Baker University offers students college credits

Despite possible benefits of concurrent enrollment, some students doubtful about advantage over other means of earning college credit


By Photo by Margaret Mellott

In her Baker credits class, junior Jenny Morrill works on a lab in AP Physics on Friday Oct. 10. “[Because of the credits], I don’t have to waste any of my time in college taking these classes,” Morrill said.

Nick Booth, Sarah Myers, JagWire news editor, JagWire features/A&E editor

This fall, students gained a new opportunity to earn concurrent college enrollment credits from Baker University for three AP classes already offered: AP U.S. History, AP U.S. Government & Politics and AP Physics.

The school is using Baker credit to provide students with the opportunity for college credit in AP classes that were not previously covered.

“We’re trying to get as many of our AP classes covered with college credit as possible, and if I couldn’t get them covered with Johnson County Community College, [I could get them covered with Baker],” counselor Randy Burwell said. “That was kind of the whole point of bringing Baker on.”

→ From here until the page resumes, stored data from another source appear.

(* ===== verification/HeapArray.v ===== *)
(** * HeapArray (heap_array.hpp): the array of a size fixed at construction

    An element reference is its position; [None] is an access past the end, undefined (and asserted in debug
    builds). *)

From S2P Require Import Prelude.

Section heap_array.
Context {T : Type}.

Record heap_array := HeapArray { data_ : list T }.

(** [value_init]: the value-initialised element. *)
Definition sized (value_init : T) (size : nat) : heap_array := HeapArray (replicate size value_init).
Definition filled (size : nat) (value : T) : heap_array := HeapArray (replicate size value).
Definition of_list (init : list T) : heap_array := HeapArray init.

Definition size (a : heap_array) : nat := length (data_ a).
Definition empty (a : heap_array) : bool := bool_decide (data_ a = []).

Definition at_ (a : heap_array) (index : nat) : outcome T :=
  match data_ a !! index with Some x => Ret x | None => Throw out_of_range end.
Definition subscript (a : heap_array) (index : nat) : option T := data_ a !! index.
Definition front (a : heap_array) : option T := data_ a !! 0.
Definition back (a : heap_array) : option T := data_ a !! (size a - 1).

(** Assignment through the reference [at] returns. *)
Definition at_assign (a : heap_array) (index : nat) (x : T) : outcome heap_array :=
  if (index <? size a)%nat then Ret (HeapArray (<[index := x]> (data_ a))) else Throw out_of_range.
Definition fill (a : heap_array) (value : T) : heap_array := HeapArray (map (fun _ => value) (data_ a)).
Definition swap (a b : heap_array) : heap_array * heap_array := (b, a).

(** ** A client's writes *)

Inductive command : Type := Assign (index : nat) (x : T) | Fill (x : T).

(** A throwing assignment changes nothing. *)
Definition run_command (a : heap_array) (c : command) : heap_array :=
  match c with
  | Assign i x => match at_assign a i x with Ret a => a | Throw _ => a end
  | Fill x => fill a x
  end.
Definition run (a : heap_array) (cs : list command) : heap_array := foldl run_command a cs.

(** The last write to a position, from the history alone. *)
Definition writes (i : nat) (c : command) : option T :=
  match c with Assign j x => if decide (i = j) then Some x else None | Fill x => Some x end.
Definition last_write (i : nat) (cs : list command) : option T := last (omap (writes i) cs).

Lemma run_command_lookup a c i :
  data_ (run_command a c) !! i = (match writes i c with Some x => (fun _ => x) <$> data_ a !! i | None => data_ a !! i end).
Proof.
  destruct c as [j x|x]; simpl.
  - unfold at_assign, size. destruct (Nat.ltb_spec j (length (data_ a))); case_decide; subst; simpl.
    + rewrite list_lookup_insert_eq by done. by destruct (lookup_lt_is_Some_2 _ _ H) as [y ->].
    + by rewrite list_lookup_insert_ne.
    + by rewrite lookup_ge_None_2.
    + done.
  - apply list_lookup_fmap.
Qed.

(** The size never changes, and each position holds the last value written to it, or its first one; [at] throws
    exactly past the end. *)
Theorem last_write_wins a cs i :
  size (run a cs) = size a /\
  data_ (run a cs) !! i = (x ← data_ a !! i; Some (default x (last_write i cs))) /\
  (at_ (run a cs) i = Throw out_of_range <-> size a <= i).
Proof.
  assert (forall i, data_ (run a cs) !! i = (x ← data_ a !! i; Some (default x (last_write i cs)))) as Hl.
  { clear i. induction cs as [|c cs IH] using rev_ind; intros i; [simpl; by destruct (data_ a !! i)|]. unfold run, last_write in *. rewrite foldl_app, omap_app. simpl.
    rewrite run_command_lookup, IH. destruct (writes i c), (data_ a !! i); simpl; rewrite ?app_nil_r; try done. by rewrite last_snoc. }
  assert (size (run a cs) = size a) as Hs.
  { clear i Hl. induction cs as [|c cs IH] using rev_ind; [done|]. unfold run in *. rewrite foldl_app. simpl. rewrite <- IH. unfold size.
    destruct c as [j x|x]; simpl; [|by rewrite length_map]. unfold at_assign. destruct (_ <? _)%nat; simpl; [by rewrite length_insert|done]. }
  split_and!; [done|done|]. rewrite <- Hs. unfold at_, size. rewrite <- lookup_ge_None. by destruct (data_ (run a cs) !! i).
Qed.

End heap_array.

With these courses covered by Baker, in addition to courses covered by Johnson County Community College credits, college credit is now available for nine of 12 current AP classes. All of the classes covered  by Baker are AP.

Junior Patrick Gambill is taking Baker credit for AP U.S. History as a backup so he has two options if he doesn’t do well either in the class or on the AP test.

“I did it so I wouldn’t have to take the AP test for [AP U.S. History],” Gambill said. “Plus, it [can also] give you another chance because you can take the AP test [if you don’t do well enough in the class].”

Classes that already offer college credit through JCCC CollegeNow will not offer Baker credits and classes offering Baker credits will not offer credit through JCCC CollegeNow. Both credits transfer to many of the same colleges and universities, but there are some differences between the credits.

Baker credits cost $100 per credit hour, while JCCC credits cost $88 per credit hour. JCCC also requires students to take the COMPASS test in order to test in to courses; Baker, however does not require that students test-in but rather that they have a minimum of a 3.0 cumulative GPA.

Before the beginning of the school year, counselors had also planned to make Baker credits available for students in AP Music Theory and AP Studio Art. However, a lack of student interest and enrollment forced the counselors to drop the credits for those classes. AP Psychology is also not currently available for dual credit through Baker due to the fact that AP Psychology teacher Mike Roush has not yet acquired a master’s degree in education.

Although she has the ability to, junior T-Ying Lin will not be taking concurrent enrollment through either school, as those credits do not have as much transferability as the AP test.

“[My main reasoning] behind it is I want to go to a coastal school,” Lin said. “Because I want to keep my options open, I’m choosing to use the AP [credit] rather than credits from Baker or [JCCC] because I don’t know exactly what school I want to go to.”

Junior Nadia Suhail has similar reasons for not wanting to take Baker’s concurrent enrollment college credits.

“Mostly it’s because Baker credits don’t transfer to the colleges I want to go to,” Suhail said. “I want to go somewhere out of state.”

However, AP Physics teacher Alyssa Meyer thinks the availability of Baker college credits will be beneficial for students.

“I think it’s a good idea for students [to use the college credit] if that’s the route they want to go,” Meyer said. “It’s good if they’re going to school in Kansas, and it’s a good way to earn credit. It’s also a cost effective way to earn credit.”

Burwell also sees financial savings as one of the biggest benefits of using concurrent enrollment credits.

“[Students] are able to take college credit work at the high school level and get [it] at a reduced cost than what they would if they took these classes [in college],” Burwell said. “It’s a huge financial saving. This will keep some of our families from having the college debt that you hear about in the news.”